Essa porra de reforma

Hoje é um dia histórico, mas é um dia para a História do Esquecimento. O senado acabou de aprovar a “nova” reforma da previdência.

No apartamento ao lado, o pedreiro faz a reforma e baterá seu martelo até o fim do dia. À noite, os vizinhos é que farão o aparelho de ar condicionado bater até de manhã, verdadeira britadeira noturna. Amanhã o ciclo se renova, e a notícia da reforma (no caso, a da previdência) passará como se nada tivesse ocorrido.

Mas a reforma da previdência vai interferir na vida do pedreiro e do vizinho, de uma forma muito mais drástica do que o incômodo de suas britadeiras e martelos. O pedreiro terá que se arranjar para bater muito mais martelo. O vizinho vai ter que se virar para pagar a conta do ar condicionado-britadeira. Pois nada se discutiu sobre essa reforma, exceto o fato – repetido diariamente – de que seria preciso fazer uma reforma.

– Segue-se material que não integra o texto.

Lemma set_mesh_Ok_inv (mesh_size : Z) (x : list R * R) :
  BetaBinomialLikelihood._set_mesh mesh_size = Ok x -> (1 <= mesh_size)%Z.
Proof.
  intros Hrun. destruct (Z_lt_le_dec mesh_size 1) as [Hlt | Hle]; [exfalso | exact Hle].
  unfold BetaBinomialLikelihood._set_mesh in Hrun.
  destruct (Z.eq_dec mesh_size 0) as [-> | Hne].
  - simpl in Hrun. unfold Py.truediv in Hrun.
    destruct (Req_dec_T 0 0); [discriminate | lra].
  - assert (Hneg : (mesh_size < 0)%Z) by lia.
    assert (E1 : Py.range (mesh_size + 1) = []).
    { unfold Py.range. replace (Z.to_nat (mesh_size + 1)) with 0%nat by lia. reflexivity. }
    assert (E2 : Py.range mesh_size = []).
    { unfold Py.range. replace (Z.to_nat mesh_size) with 0%nat by lia. reflexivity. }
    rewrite E1, E2 in Hrun. simpl in Hrun. unfold Py.log in Hrun.
    assert (IZR mesh_size < 0) by (apply IZR_lt; lia).
    destruct (Rlt_dec 0 (IZR mesh_size)); [lra | discriminate].
Qed.

Lemma BetaBinomialLikelihood_init_inv `{Utils}
    (data_point : DataPoint.t) (mesh_size : Z) (beta_precision : R)
    (self : BetaBinomialLikelihood.t) :
  BetaBinomialLikelihood.__init__ data_point mesh_size beta_precision = Ok self ->
  (1 <= mesh_size)%Z
  /\ Likelihood.__init__ data_point = Ok (BetaBinomialLikelihood.base self)
  /\ BetaBinomialLikelihood.mu_r self = DataPoint.mu_r data_point
  /\ BetaBinomialLikelihood.alpha_v self
     = map (fun m => beta_precision * m) (DataPoint.mu_v data_point)
  /\ BetaBinomialLikelihood.beta_v self
     = map (fun m => beta_precision - beta_precision * m) (DataPoint.mu_v data_point)
  /\ BetaBinomialLikelihood._mesh self = midpoints (Z.to_nat mesh_size)
  /\ BetaBinomialLikelihood._log_xi self = - ln (IZR mesh_size).
Proof.
  unfold BetaBinomialLikelihood.__init__.
  destruct (Likelihood.__init__ data_point) as [base | e]; cbn [bind]; [| discriminate].
  rewrite set_beta_params_map.
  destruct (BetaBinomialLikelihood._set_mesh mesh_size) as [[mesh lx] | e] eqn:Emesh;
    cbn [bind]; [| discriminate].
  pose proof (set_mesh_Ok_inv _ _ Emesh) as HM.
  rewrite (set_mesh_pos _ HM) in Emesh. injection Emesh as <- <-.
  intros [= <-]. simpl. repeat split; try reflexivity. exact HM.
Qed.

Lemma midpoints_length (M : nat) : length (midpoints M) = M.
Proof. unfold midpoints. rewrite length_map, length_seq. reflexivity. Qed.

Lemma midpoints_nth (M i : nat) :
  (i < M)%nat -> nth i (midpoints M) 0 = (2 * INR i + 1) / (2 * INR M).
Proof.
  intros Hi. unfold midpoints.
  rewrite (nth_indep _ 0 ((2 * INR 0 + 1) / (2 * INR M)))
    by (rewrite length_map, length_seq; exact Hi).
  rewrite (map_nth (fun i => (2 * INR i + 1) / (2 * INR M)) (seq 0 M) 0%nat i).
  rewrite seq_nth by exact Hi. reflexivity.
Qed.

Lemma midpoints_interior (M : nat) : Forall (fun m => 0 < m < 1) (midpoints M).
Proof.
  apply Forall_forall. intros m Hm. unfold midpoints in Hm.
  apply in_map_iff in Hm. destruct Hm as (i & <- & Hi). apply in_seq in Hi.
  assert (HM : 0 < INR M) by (apply lt_0_INR; lia).
  assert (Hi0 : 0 <= INR i) by apply pos_INR.
  assert (Hi1 : INR i + 1 <= INR M).
  { rewrite <- S_INR. apply le_INR. lia. }
  split.
  - apply Rdiv_lt_0_compat; lra.
  - apply Rmult_lt_reg_r with (2 * INR M); [lra |].
    unfold Rdiv. rewrite Rmult_assoc, Rinv_l by lra. lra.
Qed.

Lemma midpoints_increasing (M : nat) : strictly_increasing (midpoints M).
Proof.
  intros i j Hij Hj. rewrite midpoints_length in Hj.
  rewrite !midpoints_nth by lia.
  assert (HM : 0 < INR M) by (apply lt_0_INR; lia).
  assert (INR i < INR j) by (apply lt_INR; exact Hij).
  unfold Rdiv. apply Rmult_lt_compat_r; [apply Rinv_0_lt_compat; lra | lra].
Qed.

(** ** The beta-binomial likelihood: evaluation *)

Lemma zip3_nth_seq {A B C : Type} (da : A) (db : B) (dc : C)
    (la : list A) (lb : list B) (lc : list C) :
  Py.zip3 la lb lc
  = map (fun i => (nth i la da, nth i lb db, nth i lc dc))
        (seq 0 (Nat.min (length la) (Nat.min (length lb) (length lc)))).
Proof.
  revert lb lc. induction la as [| x la IH]; intros [| y lb] [| z lc];
    try reflexivity.
  simpl. f_equal. rewrite <- seq_shift, map_map. apply IH.
Qed.

Lemma log_beta_binomial_mesh `{Utils}
    (self : BetaBinomialLikelihood.t) (phi mu_r alpha_v beta_v : R) :
  BetaBinomialLikelihood._log_beta_binomial_likelihood self phi mu_r alpha_v beta_v
  = log_sum_exp
      (map (fun m =>
              Likelihood._log_binomial_likelihood
                (BetaBinomialLikelihood.base self) phi mu_r m
              + log_beta_pdf m alpha_v beta_v
              + BetaBinomialLikelihood._log_xi self)
           (BetaBinomialLikelihood._mesh self)).
Proof.
  unfold BetaBinomialLikelihood._log_beta_binomial_likelihood. cbv zeta. f_equal.
  rewrite (fold_left_append _
             (fun m => [Likelihood._log_binomial_likelihood
                          (BetaBinomialLikelihood.base self) phi mu_r m
                        + log_beta_pdf m alpha_v beta_v
                        + BetaBinomialLikelihood._log_xi self]))
    by reflexivity.
  apply flat_map_single.
Qed.

Lemma beta_binomial_cross_product `{Utils} (self : BetaBinomialLikelihood.t) (phi : R) :
  length (BetaBinomialLikelihood.alpha_v self)
    = length (BetaBinomialLikelihood.beta_v self) ->
  BetaBinomialLikelihood._log_likelihood self phi
  = log_sum_exp
      (cross_product
         (components (BetaBinomialLikelihood.mu_r self)
                     (Likelihood.log_pi_r (BetaBinomialLikelihood.base self)))
         (components (BetaBinomialLikelihood.alpha_v self)
                     (Likelihood.log_pi_v (BetaBinomialLikelihood.base self)))
         (fun i j =>
            nth i (Likelihood.log_pi_r (BetaBinomialLikelihood.base self)) 0
            + nth j (Likelihood.log_pi_v (BetaBinomialLikelihood.base self)) 0
            + BetaBinomialLikelihood._log_beta_binomial_likelihood self phi
                (nth i (BetaBinomialLikelihood.mu_r self) 0)
                (nth j (BetaBinomialLikelihood.alpha_v self) 0)
                (nth j (BetaBinomialLikelihood.beta_v self) 0))).
Proof.
  intros Hab. unfold BetaBinomialLikelihood._log_likelihood. cbv zeta. f_equal.
  set (term := fun (p : R * R) (q : R * R * R) =>
         snd p + snd q
         + BetaBinomialLikelihood._log_beta_binomial_likelihood self phi
             (fst p) (fst (fst q)) (snd (fst q))).
  rewrite (fold_left_append _
             (fun p => map (term p)
                (Py.zip3 (BetaBinomialLikelihood.alpha_v self)
                   (BetaBinomialLikelihood.beta_v self)
                   (Likelihood.log_pi_v (BetaBinomialLikelihood.base self))))).
  - simpl. rewrite (combine_nth_seq 0 0 (BetaBinomialLikelihood.mu_r self)),
      (zip3_nth_seq 0 0 0 (BetaBinomialLikelihood.alpha_v self)).
    rewrite flat_map_map. unfold cross_product, components.
    replace (Nat.min (length (BetaBinomialLikelihood.alpha_v self))
               (Nat.min (length (BetaBinomialLikelihood.beta_v self))
                  (length (Likelihood.log_pi_v (BetaBinomialLikelihood.base self)))))
      with (Nat.min (length (BetaBinomialLikelihood.alpha_v self))
              (length (Likelihood.log_pi_v (BetaBinomialLikelihood.base self))))
      by lia.
    apply flat_map_ext. intros i. rewrite map_map. reflexivity.
  - intros ll [mu_r log_pi_r].
    rewrite (fold_left_append _ (fun q => [term (mu_r, log_pi_r) q])).
    + rewrite flat_map_single. reflexivity.
    + intros ll' [[alpha_v beta_v] log_pi_v]. reflexivity.
Qed.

O Brasil tem vivido coisas inacreditáveis. Ontem, nosso presidente disse que o interesse na Amazônia não se refere “ao índio ou à porra da árvore”, mas à mineração.

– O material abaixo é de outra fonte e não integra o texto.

(** * text-diff-tool: the diff engine of [core.ts]

    A shallow embedding of the comparison engine (normalizer, tokenizer,
    LCS aligner, classifier, semantic scorer, merge generator, character
    diff and streaming coordinator) and of the utilities built on it
    (change navigation, insights, summary, text analysis), together with
    the properties stated about them.

    Data model.
    - A JavaScript string is the list of its UTF-16 code units ([list N]).
    - A JavaScript number that holds a count or an index is a [nat]; the
      numbers that are genuinely fractional (similarity, threshold,
      progress) are IEEE-754 binary64 values ([PrimFloat.float]), which is
      what the engine computes with.
    - [String.prototype.toLowerCase] is the host's Unicode case mapping; it
      is a parameter of the development ([toLowerCase], a Section
      variable), instantiated with [asciiToLowerCase] for closed examples.
    - Arrays are lists; [Set] is a duplicate-free list in insertion order;
      [Map<number, _>] is a [gmap nat _].
    - An index handed to the navigation functions by the caller is an
      integer ([Z]): it may be negative or past the end, and a call is
      then an [Outcome], a value or the TypeError of reading a property of
      [undefined]. *)

From Stdlib Require Import ZArith NArith Lia.
From Stdlib Require Import Strings.String Strings.Ascii.
From Stdlib Require Import Floats.PrimFloat Floats.SpecFloat Floats.FloatAxioms.
From Stdlib Require Import Floats.FloatOps Sorting.Sorted.
From Stdlib Require Import Numbers.Cyclic.Int63.Uint63.
From stdpp Require Import gmap list pretty.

Simples assim: índios não valem e essas “porras de árvore” ficam atrapalhando o essencial, isto é, a concessão da Amazônia para as mineradoras americanas.

Mas isso não é o mais grave. O mais grave é um presidente achar que pode dizer isso, menosprezar o capital de seu povo (o índio!) e seus bens mais preciosos, visados no mundo inteiro.

Se um presidente pode adotar esse tipo de linguajar, então é de duas, uma:

  • é porque ele não tem qualquer credibilidade e o povo pode adotar o mesmo princípio contra o presidente: o que significa que Bolsonaro, essa “porra de presidente”, deveria ser deposto.
  • é porque o povo não está nem aí mesmo e esse lugar não merece mais ser vivido, pois se tornou uma porra de país.